**EXERCISE PROMPT**
From the records below, set down exactly the lines starting with the line that contains "Local Open Scope Z_scope." and going on through the line that contains "Definition OPEN : Z := 20.". Nothing else is wanted.

**LISTED ENTRIES**
━━━━━━━━━━━━━━━━━━━━━━━━━━━━━━
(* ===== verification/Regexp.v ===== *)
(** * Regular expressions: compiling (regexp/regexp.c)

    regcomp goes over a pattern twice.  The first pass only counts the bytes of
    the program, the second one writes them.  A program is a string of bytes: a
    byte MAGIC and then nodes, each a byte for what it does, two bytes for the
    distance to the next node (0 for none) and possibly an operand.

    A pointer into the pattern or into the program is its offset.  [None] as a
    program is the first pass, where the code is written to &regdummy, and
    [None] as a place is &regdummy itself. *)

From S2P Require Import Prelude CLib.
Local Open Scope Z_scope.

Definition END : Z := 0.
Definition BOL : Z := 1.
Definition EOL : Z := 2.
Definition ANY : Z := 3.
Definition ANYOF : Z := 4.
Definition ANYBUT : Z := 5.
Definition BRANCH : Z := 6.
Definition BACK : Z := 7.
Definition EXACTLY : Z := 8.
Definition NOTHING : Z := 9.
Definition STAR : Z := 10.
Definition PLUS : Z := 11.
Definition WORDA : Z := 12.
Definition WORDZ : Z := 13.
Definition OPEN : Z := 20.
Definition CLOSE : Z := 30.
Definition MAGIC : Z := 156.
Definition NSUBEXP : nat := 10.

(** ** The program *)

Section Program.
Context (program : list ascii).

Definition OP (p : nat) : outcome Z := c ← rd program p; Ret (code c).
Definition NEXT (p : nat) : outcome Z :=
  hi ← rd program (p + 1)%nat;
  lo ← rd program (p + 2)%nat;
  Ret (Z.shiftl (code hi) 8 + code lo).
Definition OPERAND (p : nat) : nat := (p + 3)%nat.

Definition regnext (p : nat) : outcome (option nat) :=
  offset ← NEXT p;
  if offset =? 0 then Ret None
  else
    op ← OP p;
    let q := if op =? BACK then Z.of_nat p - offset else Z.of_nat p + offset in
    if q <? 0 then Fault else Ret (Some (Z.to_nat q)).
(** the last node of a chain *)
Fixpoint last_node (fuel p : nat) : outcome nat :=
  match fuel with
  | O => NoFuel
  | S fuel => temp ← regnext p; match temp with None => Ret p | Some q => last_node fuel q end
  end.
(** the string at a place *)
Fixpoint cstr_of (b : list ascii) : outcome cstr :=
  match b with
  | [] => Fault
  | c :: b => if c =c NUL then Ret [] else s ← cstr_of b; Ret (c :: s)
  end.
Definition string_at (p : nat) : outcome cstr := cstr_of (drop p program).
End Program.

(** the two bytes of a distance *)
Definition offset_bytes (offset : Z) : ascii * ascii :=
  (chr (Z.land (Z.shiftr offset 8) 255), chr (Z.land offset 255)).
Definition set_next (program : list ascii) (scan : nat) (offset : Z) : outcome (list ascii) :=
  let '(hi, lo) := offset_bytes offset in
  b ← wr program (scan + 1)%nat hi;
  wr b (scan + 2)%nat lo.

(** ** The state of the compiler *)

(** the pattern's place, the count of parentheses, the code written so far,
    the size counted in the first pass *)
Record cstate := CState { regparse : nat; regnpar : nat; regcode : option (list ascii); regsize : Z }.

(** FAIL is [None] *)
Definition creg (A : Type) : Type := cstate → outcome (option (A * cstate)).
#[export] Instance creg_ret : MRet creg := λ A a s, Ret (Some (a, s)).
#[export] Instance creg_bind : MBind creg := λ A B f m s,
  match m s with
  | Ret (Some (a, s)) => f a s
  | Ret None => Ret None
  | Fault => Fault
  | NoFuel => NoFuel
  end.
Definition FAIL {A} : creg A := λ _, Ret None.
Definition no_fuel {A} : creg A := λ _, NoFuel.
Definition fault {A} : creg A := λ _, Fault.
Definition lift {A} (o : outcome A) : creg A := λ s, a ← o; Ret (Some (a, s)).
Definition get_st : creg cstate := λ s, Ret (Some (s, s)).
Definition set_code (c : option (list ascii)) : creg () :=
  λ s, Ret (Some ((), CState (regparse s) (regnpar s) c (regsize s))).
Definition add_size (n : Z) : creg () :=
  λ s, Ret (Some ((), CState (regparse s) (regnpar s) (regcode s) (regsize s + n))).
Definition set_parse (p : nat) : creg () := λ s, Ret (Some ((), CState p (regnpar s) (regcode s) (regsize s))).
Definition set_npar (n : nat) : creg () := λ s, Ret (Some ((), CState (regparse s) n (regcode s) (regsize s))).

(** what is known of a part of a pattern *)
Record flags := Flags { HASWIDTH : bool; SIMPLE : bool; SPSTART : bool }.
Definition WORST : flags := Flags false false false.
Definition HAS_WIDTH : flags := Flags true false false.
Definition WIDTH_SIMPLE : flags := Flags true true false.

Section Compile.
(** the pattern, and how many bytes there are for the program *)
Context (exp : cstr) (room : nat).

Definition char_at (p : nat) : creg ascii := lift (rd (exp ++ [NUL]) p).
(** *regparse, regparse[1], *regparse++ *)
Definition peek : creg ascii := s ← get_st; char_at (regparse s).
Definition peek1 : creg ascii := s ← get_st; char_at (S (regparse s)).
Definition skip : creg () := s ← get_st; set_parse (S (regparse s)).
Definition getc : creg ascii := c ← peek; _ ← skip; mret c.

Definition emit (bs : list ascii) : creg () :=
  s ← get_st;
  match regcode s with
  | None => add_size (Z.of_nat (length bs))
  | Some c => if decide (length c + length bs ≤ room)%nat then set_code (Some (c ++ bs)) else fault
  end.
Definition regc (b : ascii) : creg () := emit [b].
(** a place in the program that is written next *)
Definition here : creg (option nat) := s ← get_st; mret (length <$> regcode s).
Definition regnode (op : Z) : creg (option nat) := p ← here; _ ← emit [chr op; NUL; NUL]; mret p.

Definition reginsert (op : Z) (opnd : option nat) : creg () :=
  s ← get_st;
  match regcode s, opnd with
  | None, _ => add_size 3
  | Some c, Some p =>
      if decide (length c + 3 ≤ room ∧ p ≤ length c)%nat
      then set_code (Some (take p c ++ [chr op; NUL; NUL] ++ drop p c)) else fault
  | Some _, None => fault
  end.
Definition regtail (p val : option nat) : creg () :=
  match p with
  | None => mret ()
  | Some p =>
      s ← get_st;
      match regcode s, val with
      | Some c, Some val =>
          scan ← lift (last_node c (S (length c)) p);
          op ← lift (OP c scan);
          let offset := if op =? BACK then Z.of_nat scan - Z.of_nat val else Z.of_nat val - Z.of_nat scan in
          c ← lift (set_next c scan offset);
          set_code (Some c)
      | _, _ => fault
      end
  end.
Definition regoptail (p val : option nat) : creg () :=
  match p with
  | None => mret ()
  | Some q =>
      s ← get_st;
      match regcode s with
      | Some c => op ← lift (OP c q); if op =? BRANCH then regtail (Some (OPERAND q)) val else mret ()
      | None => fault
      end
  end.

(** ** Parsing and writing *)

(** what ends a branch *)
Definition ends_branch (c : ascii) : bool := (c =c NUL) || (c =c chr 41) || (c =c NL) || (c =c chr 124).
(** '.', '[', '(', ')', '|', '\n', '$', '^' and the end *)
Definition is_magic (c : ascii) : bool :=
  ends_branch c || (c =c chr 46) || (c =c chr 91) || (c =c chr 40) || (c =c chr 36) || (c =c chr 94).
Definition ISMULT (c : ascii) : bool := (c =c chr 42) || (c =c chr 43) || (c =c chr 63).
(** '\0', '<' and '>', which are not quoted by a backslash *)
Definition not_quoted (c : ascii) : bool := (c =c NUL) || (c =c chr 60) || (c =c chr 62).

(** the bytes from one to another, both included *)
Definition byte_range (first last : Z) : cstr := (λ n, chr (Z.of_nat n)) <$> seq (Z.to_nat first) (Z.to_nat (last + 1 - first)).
━━━━━━━━━━━━━━━━━━━━━━━━━━━━━━
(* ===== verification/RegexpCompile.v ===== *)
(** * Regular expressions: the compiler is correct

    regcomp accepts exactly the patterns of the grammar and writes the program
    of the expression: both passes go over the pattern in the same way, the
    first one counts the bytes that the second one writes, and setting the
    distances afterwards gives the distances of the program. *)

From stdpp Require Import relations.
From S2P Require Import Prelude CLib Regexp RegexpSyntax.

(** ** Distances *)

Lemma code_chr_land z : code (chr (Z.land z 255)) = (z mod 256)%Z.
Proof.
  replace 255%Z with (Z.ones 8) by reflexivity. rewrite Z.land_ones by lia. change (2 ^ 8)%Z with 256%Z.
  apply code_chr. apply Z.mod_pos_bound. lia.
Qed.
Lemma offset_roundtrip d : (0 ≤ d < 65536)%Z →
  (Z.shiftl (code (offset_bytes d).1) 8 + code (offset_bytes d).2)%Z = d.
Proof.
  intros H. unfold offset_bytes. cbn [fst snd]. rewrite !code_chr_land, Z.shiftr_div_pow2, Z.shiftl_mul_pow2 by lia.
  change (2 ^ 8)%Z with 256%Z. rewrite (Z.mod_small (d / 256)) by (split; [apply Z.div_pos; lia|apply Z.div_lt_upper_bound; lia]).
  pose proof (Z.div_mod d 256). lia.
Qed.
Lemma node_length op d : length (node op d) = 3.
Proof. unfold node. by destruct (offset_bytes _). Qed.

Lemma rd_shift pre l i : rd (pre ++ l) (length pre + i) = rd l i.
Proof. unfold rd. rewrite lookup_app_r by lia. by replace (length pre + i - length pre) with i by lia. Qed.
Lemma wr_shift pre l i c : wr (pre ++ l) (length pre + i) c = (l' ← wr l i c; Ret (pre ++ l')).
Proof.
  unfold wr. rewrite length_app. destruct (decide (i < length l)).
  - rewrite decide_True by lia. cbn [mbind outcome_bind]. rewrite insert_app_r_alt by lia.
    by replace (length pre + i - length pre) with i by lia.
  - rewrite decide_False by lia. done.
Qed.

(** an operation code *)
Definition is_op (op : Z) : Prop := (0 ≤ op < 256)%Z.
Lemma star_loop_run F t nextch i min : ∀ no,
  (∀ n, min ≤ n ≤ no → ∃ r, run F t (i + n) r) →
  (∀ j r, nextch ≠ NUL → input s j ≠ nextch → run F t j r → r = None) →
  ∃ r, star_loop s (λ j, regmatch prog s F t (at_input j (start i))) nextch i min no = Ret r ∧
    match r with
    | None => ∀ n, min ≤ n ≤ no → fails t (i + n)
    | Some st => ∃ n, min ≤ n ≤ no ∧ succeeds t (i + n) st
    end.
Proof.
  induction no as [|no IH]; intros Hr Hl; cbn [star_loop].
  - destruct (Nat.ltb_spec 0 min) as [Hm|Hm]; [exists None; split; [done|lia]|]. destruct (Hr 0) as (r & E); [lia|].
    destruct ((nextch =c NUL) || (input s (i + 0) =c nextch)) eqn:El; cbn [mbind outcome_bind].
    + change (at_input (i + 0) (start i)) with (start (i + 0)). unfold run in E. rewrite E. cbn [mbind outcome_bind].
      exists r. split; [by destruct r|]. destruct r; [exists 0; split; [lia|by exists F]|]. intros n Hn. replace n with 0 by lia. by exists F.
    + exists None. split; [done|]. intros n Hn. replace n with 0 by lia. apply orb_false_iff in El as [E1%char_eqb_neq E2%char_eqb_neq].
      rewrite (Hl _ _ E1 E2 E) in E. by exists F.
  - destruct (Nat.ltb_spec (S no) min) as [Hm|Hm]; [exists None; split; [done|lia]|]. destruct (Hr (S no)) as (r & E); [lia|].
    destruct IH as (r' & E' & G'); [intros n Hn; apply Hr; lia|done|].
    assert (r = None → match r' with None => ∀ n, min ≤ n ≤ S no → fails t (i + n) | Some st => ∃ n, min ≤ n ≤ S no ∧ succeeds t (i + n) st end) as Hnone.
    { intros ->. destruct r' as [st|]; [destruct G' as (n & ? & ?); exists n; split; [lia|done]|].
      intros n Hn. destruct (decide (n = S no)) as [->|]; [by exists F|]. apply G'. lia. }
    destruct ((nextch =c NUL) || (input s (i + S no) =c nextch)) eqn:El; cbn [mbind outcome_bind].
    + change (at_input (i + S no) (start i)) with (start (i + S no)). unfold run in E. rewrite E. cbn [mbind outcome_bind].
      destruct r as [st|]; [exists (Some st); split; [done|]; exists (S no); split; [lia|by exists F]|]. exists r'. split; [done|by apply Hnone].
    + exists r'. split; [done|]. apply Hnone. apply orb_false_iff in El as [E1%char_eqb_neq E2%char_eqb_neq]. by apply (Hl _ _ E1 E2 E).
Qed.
━━━━━━━━━━━━━━━━━━━━━━━━━━━━━━
**WORKED SOLUTION**
Local Open Scope Z_scope.

Definition END : Z := 0.
Definition BOL : Z := 1.
Definition EOL : Z := 2.
Definition ANY : Z := 3.
Definition ANYOF : Z := 4.
Definition ANYBUT : Z := 5.
Definition BRANCH : Z := 6.
Definition BACK : Z := 7.
Definition EXACTLY : Z := 8.
Definition NOTHING : Z := 9.
Definition STAR : Z := 10.
Definition PLUS : Z := 11.
Definition WORDA : Z := 12.
Definition WORDZ : Z := 13.
Definition OPEN : Z := 20.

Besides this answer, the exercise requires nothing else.